CIRCLEVILLE, Ohio — Judges in the Ohio Fourth District Court of Appeals on Oct. 31 largely upheld a local judge’s prior decisions ordering the city of Nelsonville to place a citizen initiative abolishing the city charter on the Nov. 5 ballot.
The issue passed in a landslide, with 70% of voters in favor of abolishing the charter and returning to a statutory form of government. The city will hold new elections in 2025, with new officials taking office on Jan. 1, 2026.
The appellate court’s opinion affirmed Athens County Court of Common Pleas Judge George McCarthy’s order to prohibit Nelsonville from not passing an ordinance in order for the Athens County Board of Elections to place the issue upon the ballot.
However, the court rejected McCarthy’s decision that the Ohio Constitution governed the number of signatures required for a ballot petition. The judges said that the city charter takes precedence.
The city is now “evaluating its option regarding filing an appeal with the Ohio Supreme Court,” Nelsonville City Law Director Jonathan Robe told the Independent. “We have 45 days to decide that.”
Former city council president Greg Smith, one of two Nelsonville residents who sued to place the issue on the ballot, told the Independent that “the appellate court shows, to me, that there really wasn’t any legal basis to challenge.”
“They were arguing, well, we had to do it the constitutional way,” Smith said.
Smith said that he and Vicki McDonald, the other plaintiff in the lawsuit, sought to follow city charter procedures by presenting their signed petitions to the clerk of city council. But when they tried to file their petitions with the Athens County Board of Elections, the board told them that Nelsonville CIty Council had to pass an ordinance placing the initiative on the ballot.
“I’m 70 and Vicky, 73, and we’re out in 100-degree heat in the middle of June, getting signatures going up and down steps, whatever,” Smith said. “And we turned it into the clerk — the council clerk — and she says, ‘Well, you got enough signatures. You got 180 ballots.’ … And then we have this long court battle.”
Nelsonville timeline: Charter initiative by Corinne Colbert, Jen Bartlett and Keri Johnson.Smith thanked Daniel Klos, the plaintiffs’ attorney, “for the fine job he did for the citizens of Nelsonville.” Klos has represented Smith in previous cases that also dealt with interpreting the charter, he said.

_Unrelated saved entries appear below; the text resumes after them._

(* ===== verification/_CoqProject ===== *)
-Q . S2P
Prelude.v
PyStr.v
Floats.v
Errors.v
Json.v
Metadata.v
Policy.v
SqlGuard.v
Numbers.v
DataSources.v
Executor.v
SafeQuery.v
QuestionGuard.v
StructuredLLM.v
NL2SQL.v
AgentState.v
AgentGraph.v
AgentService.v
Observability.v
Parsing.v
Embeddings.v
KnowledgeRepository.v
RetrievalService.v
Providers.v
JsonText.v
Utf8.v
GraphModels.v
GraphStore.v
GraphService.v
GraphImport.v
Neo4jStore.v
PyText.v
Decimal.v
Answering.v
NorthwindActions.v
Base64.v
KnowledgeApi.v
FloatText.v
PostgresKnowledge.v
Introspector.v
McpServer.v
Settings.v
SettingsCache.v
Rounding.v
Evaluation.v
EvaluationRunner.v
Workflow.v
AgentDemo.v
Application.v
Production.v
RetrievalEvaluation.v
GraphEvaluation.v
Commands.v
Operators.v
Evidence.v
Lemma dumps_layout v : json_ok v = true → layout v (dumps v).
Proof.
  revert v. apply layout_all.
  - intros v Hb Hok. by constructor.
  - intros s. split; (eapply layout_text; [eauto|]; apply spells_escape).
  - intros l Hl. cbn [dumps]. destruct (decide (l = [])) as [-> |Hne]; [by apply (layout_nil EmptyString)|].
    apply (layout_list EmptyString); [done|]. apply (elems_join EmptyString EmptyString); [done..| |done].
    rewrite <-(map_id l) at 1. by apply forall2_map.
  - intros d Hnd Hd. rewrite dumps_dict.
    destruct (decide (d = [])) as [-> |Hne]; [by apply (layout_empty EmptyString)|].
    apply (layout_dict EmptyString); [done..|]. apply (members_join EmptyString EmptyString); [done..| |done].
    rewrite <-(map_id d) at 1. apply forall2_map. eapply Forall_impl; [exact Hd|]. intros [k v] Hv.
    apply (entry_text k _ EmptyString); [apply spells_escape|done|exact Hv].
Qed.

Lemma loads_dumps_ok v : json_ok v = true → loads (dumps v) = Some (json_view v).
Proof.
  intros Hok%dumps_layout. pose proof (loads_layout v _ EmptyString EmptyString Hok eq_refl eq_refl) as Hl.
  by rewrite str_app_nil, str_app_nil_r in Hl.
Qed.

(** Encoding does not see what decoding replaces. *)
Lemma dumps_json_view v : dumps (json_view v) = dumps v.
Proof.
  induction v as [|b|z|t|s|l IH|d IH|s] using pyval_ind; try done; cbn [json_view dumps].
  - do 3 f_equal. induction IH as [|x l Hx _ IH]; cbn; [done|]. by rewrite Hx, IH.
  - do 3 f_equal. induction IH as [|[k x] d Hx _ IH]; cbn in *; [done|]. by rewrite Hx, IH.
Qed.

(** ** Theorems *)

(** [json.loads] undoes [json.dumps] on every encodable value, values
    json cannot encode coming back as their [str]. *)
Theorem loads_dumps : ∀ v, json_ok v = true → loads (dumps v) = Some (json_view v).
Proof. exact loads_dumps_ok. Qed.

Lemma loads_dumps_witness :
  let v := PDict [("name", PStr "Caf"); ("n", PList [PInt (-12); PFloat "1.5e+16"; PBool true]);
                  ("d", POther "2025-01-01")] in
  json_ok v = true ∧ loads (dumps v) = Some (json_view v).
Proof. split; [reflexivity | apply loads_dumps; reflexivity]. Defined.
(** Whatever the driver answers or raises, the calls of the executor form
    one session: every resource opened is closed, and the statements run are
    a prefix of "SET TRANSACTION READ ONLY", the statement timeout, the
    bounded query and one bounded fetch; the estimator explains the query
    in such a session too, and never runs it. *)
Theorem query_sessions : ∀ W (H : Psycopg W) q c p w,
  (∃ body, session c body (trace (execute q c p) w) ∧
     body `prefix_of` preamble c ++ [Execute (bounded_sql q) []; FetchMany (row_fetch_limit q)]) ∧
  (∃ body, session c body (trace (estimate q c) w) ∧
     body `prefix_of` preamble c ++ [Execute ("EXPLAIN (FORMAT JSON) " +:+ normalized_sql q) [];
                                     FetchOne]).
Proof. intros W H q c p w. split; [apply (execute_session q c p w)|apply (estimate_session q c w)]. Qed.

Klos told the Independent he took on this case “because I thought people deserve a choice.”
”Having dealt with the language of the charter, and seeing the interpretations that were being made on an ad hoc basis, individual nature of the language, I can understand why people might have concerns that returning to a statutory form of government would allow more predictability to the rule of law by prior case, precedent and consensus than an ad hoc, or basically unprecedented, ruling on a individual charter,” Klos said.
Klos said he feels that it was important for the residents of Nelsonville to have the ability to engage in their right to determine their form of government.
Nelsonville City Council meets every other Monday of each month, at Nelsonville City Council Chambers, 211 Lake Hope Dr. Its next regular meeting will be Nov. 11 at 7 p.m. Meetings are livestreamed on YouTube. Find more at cityofnelsonville.com.